Admission Policies

Test Optional Means Test Optional

Test Optional Means Test Optional

Cancelled SAT/ACT tests were a mainstay of the late spring and into the summer months this past year. Now, even as some testing sites return to operation, their capacities are greatly reduced. With the pent-up demand from students for these tests and less supply of seats, the supply and demand curve of the testing is such that many students just aren’t able to take a test. This means there are students who don’t have a test score; there are students who have a score but feel that they could do better; and there are those students who just don’t test well.

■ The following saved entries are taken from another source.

(** A wait that returns has fetched and slept, and nothing else. *)
Lemma parallel_wait_path (fuel : nat) (c : client)
    (task_id service_name : string) :
  forall (evs : list event) (items : list (string * string)) (text : string),
    path (OrchestrateParallel.wait_for_task_completion fuel c task_id
            service_name) evs items (Returns text) ->
    submitted evs = [] /\ items = [].
Proof.
  induction fuel as [|fuel IH]; intros evs items text H.
  - simpl in H. destruct H as (_ & _ & H). discriminate H.
  - cbn [OrchestrateParallel.wait_for_task_completion] in H.
    apply path_bind_returns in H
      as (reply & evs1 & items1 & evs2 & items2 & Hget & Hrest & -> & ->).
    simpl in Hget. destruct Hget as (o & evs' & -> & Hget).
    apply path_lift_returns in Hget as (-> & -> & ->).
    cbv zeta in Hrest.
    destruct (String.eqb (reply_state reply) "completed").
    { apply path_lift_returns in Hrest as (_ & -> & ->). auto. }
    destruct (String.eqb (reply_state reply) "failed").
    { apply path_raise_returns in Hrest. contradiction. }
    destruct (String.eqb (reply_state reply) "canceled").
    { apply path_raise_returns in Hrest. contradiction. }
    apply path_bind_returns in Hrest
      as (u & evs3 & items3 & evs4 & items4 & Hsleep & Hrest & -> & ->).
    simpl in Hsleep. destruct Hsleep as (x & evs' & -> & -> & -> & _).
    apply IH in Hrest as [Hs ->]. simpl. auto.
Qed.

Lemma process_path (fuel : nat) (c : client) (prompt service_name : string)
    (evs : list event) (items : list (string * string)) (text : string) :
  path (task_id ← OrchestrateParallel.send_task_to_service c prompt
                    service_name;
        OrchestrateParallel.wait_for_task_completion fuel c task_id
          service_name) evs items (Returns text) ->
  submitted evs = [(c, prompt)] /\ items = [].
Proof.
  intros H.
  apply path_bind_returns in H
    as (task_id & evs1 & items1 & evs2 & items2 & Hsend & Hwait & -> & ->).
  simpl in Hsend. destruct Hsend as (o & evs' & -> & Hsend).
  apply path_lift_returns in Hsend as (-> & -> & ->).
  apply parallel_wait_path in Hwait as [Hs ->].
  simpl. rewrite Hs. auto.
Qed.

Lemma start_soon_path {A} (p : prog A) (evs : list event)
    (items : list (string * string)) :
  path (OrchestrateParallel.start_soon p) evs items (Returns tt) ->
  exists a, path p evs items (Returns a).
Proof.
  intros H. unfold OrchestrateParallel.start_soon in H.
  apply path_bind_returns in H
    as (a & evs1 & items1 & evs2 & items2 & Hp & Hret & -> & ->).
  simpl in Hret. destruct Hret as (-> & -> & _).
  exists a. rewrite !app_nil_r. exact Hp.
Qed.

Lemma collect_path (tag : string) (p : prog string) (evs : list event)
    (items : list (string * string)) :
  path (result ← p; results_append (tag, result)) evs items (Returns tt) ->
  exists result evs1 items1,
    path p evs1 items1 (Returns result)
    /\ evs = evs1 /\ items = items1 ++ [(tag, result)].
Proof.
  intros H.
  apply path_bind_returns in H
    as (a & evs1 & items1 & evs2 & items2 & Hp & Happ & -> & ->).
  simpl in Happ. destruct Happ as (items' & -> & -> & -> & _).
  exists a, evs1, items1. rewrite app_nil_r. auto.
Qed.

(** ** Task groups *)

Section TaskGroup.
Variable env : remote.

Lemma perform_world {X} (q : request X) (w : world) :
  snd (perform env q w) = log (event_of q) w.
Proof. destruct q; reflexivity. Qed.

Lemma task_group_raises_l (e : exn) (b : prog unit) (sched : list bool)
    (w : world) :
  task_group env (Done (Raises e)) b sched w = (Raises e, w).
Proof. destruct b; reflexivity. Qed.

Lemma task_group_diverges_l (b : prog unit) (sched : list bool) (w : world) :
  task_group env (Done Diverges) b sched w = (Diverges, w).
Proof. destruct b; reflexivity. Qed.

Lemma task_group_append_l (item : string * string) (ka b : prog unit)
    (sched : list bool) (w : world) :
  task_group env (Append item ka) b sched w
  = task_group env ka b sched (push item w).
Proof. destruct b; reflexivity. Qed.

Lemma group_ran_done (w : world) :
  group_ran (Done (Returns tt)) (Done (Returns tt)) w w.
Proof.
  exists [], [], [], [], [], []. simpl. rewrite !app_nil_r.
  repeat split; reflexivity.
Qed.

Lemma group_ran_append_l (item : string * string) (ka b : prog unit)
    (w w' : world) :
  group_ran ka b (push item w) w' -> group_ran (Append item ka) b w w'.
Proof.
  intros (evs_a & items_a & evs_b & items_b & evs & items
          & Ha & Hb & Ht & Hr & Pe & Pi).
  exists evs_a, (item :: items_a), evs_b, items_b, evs, (item :: items).
  simpl in *. rewrite <- app_assoc in Hr.
  repeat split; eauto; try (constructor; exact Pi).
Qed.

Lemma group_ran_append_r (item : string * string) (a kb : prog unit)
    (w w' : world) :
  group_ran a kb (push item w) w' -> group_ran a (Append item kb) w w'.
Proof.
  intros (evs_a & items_a & evs_b & items_b & evs & items
          & Ha & Hb & Ht & Hr & Pe & Pi).
  exists evs_a, items_a, evs_b, (item :: items_b), evs, (item :: items).
  simpl in *. rewrite <- app_assoc in Hr.
  repeat split; eauto; try (rewrite Pi; apply Permutation_middle).
Qed.

Lemma group_ran_await_l {X} (q : request X) (ka : X -> prog unit)
    (b : prog unit) (x : X) (w w' : world) :
  group_ran (ka x) b (log (event_of q) w) w' ->
  group_ran (Await q ka) b w w'.
Proof.
  intros (evs_a & items_a & evs_b & items_b & evs & items
          & Ha & Hb & Ht & Hr & Pe & Pi).
  exists (event_of q :: evs_a), items_a, evs_b, items_b,
    (event_of q :: evs), items.
  simpl in *. rewrite <- app_assoc in Ht.
  repeat split; eauto; try (constructor; exact Pe).
Qed.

Higher education’s response to this testing dilemma has been to “become test optional.” What this phrase means is all over the place in our industry. For some, that means you can be admitted without test scores, but if you want scholarships you need to provide a test score. For others, it means that you can be “admitted” without a score, but you need to provide a score before you enroll–hence why ‘admitted’ was in quotes. There are some institutions–like Birmingham-Southern–that are taking the stand that test optional means test optional.

What does that mean?

Officially, it means “Students who apply test optional will not be disadvantaged in application or scholarship review processes.” Unofficially, it means (at least for us) that when we are reviewing students who indicate they are test optional, we will not look at test scores. We will review and make admission decisions without test scores. We will award scholarships without looking at test scores. We have gone the next step and removed all test requirements for all of our scholarship programs and academic programs. After all, “Test Optional means Test Optional.”

For some schools, being test optional is a new process. It is something that they have been “forced” to do because of the pandemic. There are a group of us that have been test optional for years–BSC since 2016–as a way of understanding that standardized tests provide a disadvantage to some students.

Want to learn more about the test optional movement? The team at fairtest.org have some great resources, as well as a searchable database of schools that are test optional.

I stand firmly by our commitment to students that being test optional means that we are truly test optional.